Stored data:
Lemma smc_psci_complete_run s ca ta status :
  quiescent s → recs_wf s → slots s = ∅ → is_u64 ca → is_u64 ta →
  smc_psci_complete ca ta status s
  = match lockable s ca GRANULE_STATE_REC, lockable s ta GRANULE_STATE_REC with
    | Some gc, Some gt =>
        if ca =? ta then Ok (RMI_ERROR_INPUT, s)
        else match psci_outcome (negb (refs_of s gc =? 0)) (negb (refs_of s gt =? 0)) (rec_of s gc) (rec_of s gt) status with
             | Some (ret, c', t') => Ok (ret, put_rec gc c' (put_rec gt t' s))
             | None => Err FAssert
             end
    | _, _ => Ok (RMI_ERROR_INPUT, s)
    end.
Proof using L HL.
  intros Hq Hwf Hs Huc Hut. unfold smc_psci_complete.
  pose proof (find_lock_two_granules_spec s ca GRANULE_STATE_REC ta GRANULE_STATE_REC Hq Huc Hut) as Hf.
  destruct (lockable s ca GRANULE_STATE_REC) as [gc|] eqn:Hlc; cycle 1.
  { destruct (GRANULE_ALIGNED ca); [|done]. destruct (GRANULE_ALIGNED ta); [|done]. cbn [negb]. by run_step Hf. }
  destruct (rec_lockable _ _ _ Hq Hwf Huc Hlc) as (rcc & tagc & Hgc & Hokc & Hrc & Href & Hac & Hpc & ->). cbn [negb].
  destruct (lockable s ta GRANULE_STATE_REC) as [gt|] eqn:Hlt; cycle 1.
  { destruct (GRANULE_ALIGNED ta); [|done]. cbn [negb]. by run_step Hf. }
  destruct (rec_lockable _ _ _ Hq Hwf Hut Hlt) as (rct & tagt & Hgt & Hokt & Hrt & Href' & Hat & Hpt & ->). cbn [negb].
  destruct (Z.eqb_spec ca ta) as [->|Hna]; [by run_step Hf|]. run_step Hf. cbv iota.
  assert (Hne : gc ≠ gt).
  { intros ->. apply Hna. apply lockable_find in Hlc, Hlt. by eapply find_granule_inj. }
  rewrite (lock_one_Gr gt s _ _ _ Hgt Hokt), (lock_one_Gr gc (put_granule gt _ s) GRANULE_STATE_REC rcc tagc);
    [|by rewrite put_granule_lookup_ne by done|done].
  rewrite Href, Href'. st_norm. exec granule_refcount_read_acquire_run.
  assert (Hic : unlocked_invariant GRANULE_STATE_REC rcc = true) by (apply Z.leb_le; lia).
  assert (Hit : unlocked_invariant GRANULE_STATE_REC rct = true) by (apply Z.leb_le; lia).
  assert (Hend : ∀ (ret : Z) m, (granule_unlock gc ≫= λ _, granule_unlock gt ≫= λ _, mret ret)
    {| granules := <[gc := Gr true GRANULE_STATE_REC rcc tagc]> (<[gt := Gr true GRANULE_STATE_REC rct tagt]> (granules s));
       mem := m; slots := ∅; vttbr_el2 := vttbr_el2 s; tlbi := tlbi s; tags := tags s; csm_ids := csm_ids s; vmids := vmids s |}
    = Ok (ret, set_mem m s)).
  { intros ret m. exec granule_unlock_run. exec granule_unlock_run. unfold mret, M_ret, set_mem.
    do 3 f_equal; [|by rewrite Hs]. apply map_eq. intros k.
    destruct (decide (k = gt)) as [->|]; [by rewrite lookup_insert_eq|]. rewrite lookup_insert_ne by done.
    destruct (decide (k = gc)) as [->|]; [by rewrite !lookup_insert_eq|]. by rewrite !lookup_insert_ne. }
  destruct (Z.eqb_spec rcc 0) as [->|Hrun]; cbn [negb]; cycle 1.
  { rewrite ret_bind, Hs, Hend. unfold psci_outcome. cbn [orb]. destruct Hpc as [Hmc _], Hpt as [Hmt _].
    rewrite (put_rec_same s gt), (put_rec_same s gc) by done. do 2 f_equal. by destruct s. }
  rewrite Hs. assoc. exec map_assert_run. assoc. exec map_assert_run. assoc.
  set (s1 := {| granules := _; mem := mem s; slots := _; vttbr_el2 := _; tlbi := _; tags := _; csm_ids := _; vmids := _ |}).
  pose proof (psci_complete_request_run s1 gc gt rct tagt (rec_of s gc) (rec_of s gt) Hne ltac:(unfold s1; lk_solve)
    ltac:(unfold s1; lk_solve) Hpc Hpt ltac:(unfold s1; lk_solve) Hokt status) as Hreq.
  destruct (psci_outcome _ _ _ _ _) as [[[ret c'] t']|]; [|by apply bind_run_err].
  run_step Hreq. unfold put_rec, s1. st_norm. assoc. exec buffer_unmap_run. assoc. exec buffer_unmap_run. rewrite ret_bind.
  rewrite (delete_insert_id _ SLOT_REC2), delete_insert_id by done. apply Hend.
Qed.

• _What you need to do_: When the line with "quiescent s →" is reached in the data above, begin copying, and stop after the line with "destruct (lockable s ca"; copy each line exactly, both ends included.

• _Answer to the problem_:
  quiescent s → recs_wf s → slots s = ∅ → is_u64 ca → is_u64 ta →
  smc_psci_complete ca ta status s
  = match lockable s ca GRANULE_STATE_REC, lockable s ta GRANULE_STATE_REC with
    | Some gc, Some gt =>
        if ca =? ta then Ok (RMI_ERROR_INPUT, s)
        else match psci_outcome (negb (refs_of s gc =? 0)) (negb (refs_of s gt =? 0)) (rec_of s gc) (rec_of s gt) status with
             | Some (ret, c', t') => Ok (ret, put_rec gc c' (put_rec gt t' s))
             | None => Err FAssert
             end
    | _, _ => Ok (RMI_ERROR_INPUT, s)
    end.
Proof using L HL.
  intros Hq Hwf Hs Huc Hut. unfold smc_psci_complete.
  pose proof (find_lock_two_granules_spec s ca GRANULE_STATE_REC ta GRANULE_STATE_REC Hq Huc Hut) as Hf.
  destruct (lockable s ca GRANULE_STATE_REC) as [gc|] eqn:Hlc; cycle 1.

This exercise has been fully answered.